While she and her teammate became close friends and have remained connected, Saldarriaga’s time in the US has not been without struggle. She reflects on a time when folks would tease and poke fun at her because of the way she spoke and her Colombian heritage, often in front of her classmates. Yet, while this memory makes her grimace, she also knows she learned a good lesson from it with the help of her resilient mother, and she offers the following advice for anyone who is thinking of or already is studying away from home or in another culture.

“Just because you’re not doing things the way someone else thinks is right, doesn’t mean you are doing things wrong.”

She continues, “It is important to understand that, while these unfortunate interactions might happen, you are not the problem. You may not be the smartest or communicate the most effectively, but that does not mean you cannot make it in your profession or through your degree. We cannot allow those that look down on us because of circumstance make us think we are incapable.”

Finding Balance

Another thing that Saldarriaga has grappled with is finding a balance between the culture in which they grew up in or come from and that of the US. For her, she says, the balance is always teetering. Some days she is thrilled to be in studying in the US, but others she feels frustrated and ready to return to her family. Yet, as she has gotten older, she has learned the importance of embracing the best of both cultures.

The idea of embracing both cultures is something to which Dr. David Lagomasino also relates. His parents both emigrated as children from Cuba to Miami, giving up everything in order to have a better life for their families. Several decades later, Dr. Lagomasino, a first-generation Cuban American would spend childhood in Georgia. He and his family later moved back to Miami, but it was sometimes a challenge for him to navigate a new culture.

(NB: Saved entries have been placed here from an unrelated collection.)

(** [createOffer] when its preconditions hold: the flag is raised, the local
    tracks are added unless the connection already has senders, and the call
    waits for the offer; when adding a track throws, the flag is reset. *)
Lemma createOffer_run env w pc s :
  peerConnectionRef (refs w) = Some pc → localStreamRef (refs w) = Some s →
  truthy (peerId env) = true → isLocalStreamReady env = true →
  isNegotiatingRef (refs w) = false →
  let w1 := on_refs (set_isNegotiating true) w in
  let r := if decide (senders_of w pc = []) then addTracksToConnection pc s w1
           else (w1, Returned tt) in
  (∃ e, snd r = Threw e ∧ createOffer env w = reset (fst r)) ∨
  (snd r = Returned tt ∧ ∃ k, after_create env pc k ∧
     createOffer env w =
       (on_host (log (IoRequest (CreateOffer pc))) (fst r), Awaiting (CreateOffer pc) k)).
Proof.
  intros Hpc Hs Hp Hr Hf w1 r.
  assert (createOffer env w = match r with (w2, o) =>
    catch_out (λ _, set_ref (set_isNegotiating false))
      (fst (bind_out (λ _, offer_rest env pc) w2 o))
      (snd (bind_out (λ _, offer_rest env pc) w2 o)) end) as ->.
  { unfold createOffer, ref, gets, bind at 1 2 3. simpl.
    rewrite Hpc, Hs, isPeerIdEmpty_spec, Hp, Hr, Hf. simpl.
    unfold try_catch, createOffer_body, bind at 1, set_ref at 1, modify. simpl. fold w1.
    unfold bind at 1, hasTracksAdded, bind at 2, get_senders, gets. simpl.
    assert (∀ p, peers (host w) !! pc = p → peers (host w1) !! pc = p) by done.
    unfold bind at 1, r, senders_of. simpl.
    destruct (peers (host w) !! pc) as [p|]; simpl; [destruct (getSenders p); simpl|];
      (destruct (addTracksToConnection pc s w1) as [w2 o] || idtac);
      fold (offer_rest env pc); try destruct (bind_out _ _ _); done. }
  pose proof (peers (host w1) !! pc) as Hpeer.
  assert ((∃ e, snd r = Threw e) ∨ snd r = Returned tt) as [[e He]|He].
  { unfold r. case_decide; [|by right]. destruct (peers (host w1) !! pc) as [p|] eqn:Hpe.
    - destruct (addTracks_run pc s w1 p Hpe) as (? & ? & o & -> & [[-> _]|(e & -> & _)]); eauto.
    - rewrite addTracks_no_connection by done. by right. }
  - left. exists e. split; [done|]. destruct r as [w2 o]; simpl in *; subst. done.
  - right. split; [done|]. destruct r as [w2 o]; simpl in *; subst. simpl.
    destruct (offer_rest_run env pc w2) as (k & Hk & Hrun). exists k. split; [done|].
    by rewrite <-Hrun.
Qed.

Much of Miami, particularly the area in which he lived, was essentially an extension of Cuba, a place he has still yet been able to visit, and his family’s culture. Yet, there he was, born in “The Classic City” of Georgia with a twang and a drawl trying to fit into the Miami/Cuban lifestyle. With his grandfather’s childhood stories of Cuba before the revolution and the fact that both his parents also straddle multiple cultures, Lagomasino feels a draw to his Cuban roots. He has now taken it upon himself to learn Spanish hoping that he can connect the dots of his own heritage while also making his own research and teaching more accessible to others.

Lagomasino and his abuelo (grandfather) out fishing.

Celebrating Success

Despite the challenges of navigating multiple cultures, both Saldarriaga and Lagomasino have found success. Saldarriaga completed her Masters at ECU, where she found interest in health insurance algorithms and what qualifies a person as “high risk” for a company, and she is now two years into the Integrated Coastal Sciences Ph.D. Her work focuses on intersections between human health, ecosystem services, and how we value them, specifically from a resilience perspective. Her research is to investigate how the health of humans can be improved or degraded based on the conservation or destruction of ecosystems and its implications during natural disaster events. So far, Saldarriaga has surprised herself.

“Growing up in Colombia, it always seemed like the people who received Ph.D.’s were either the most intelligent or those who had the most financial support from their families,” Saldarriaga explains.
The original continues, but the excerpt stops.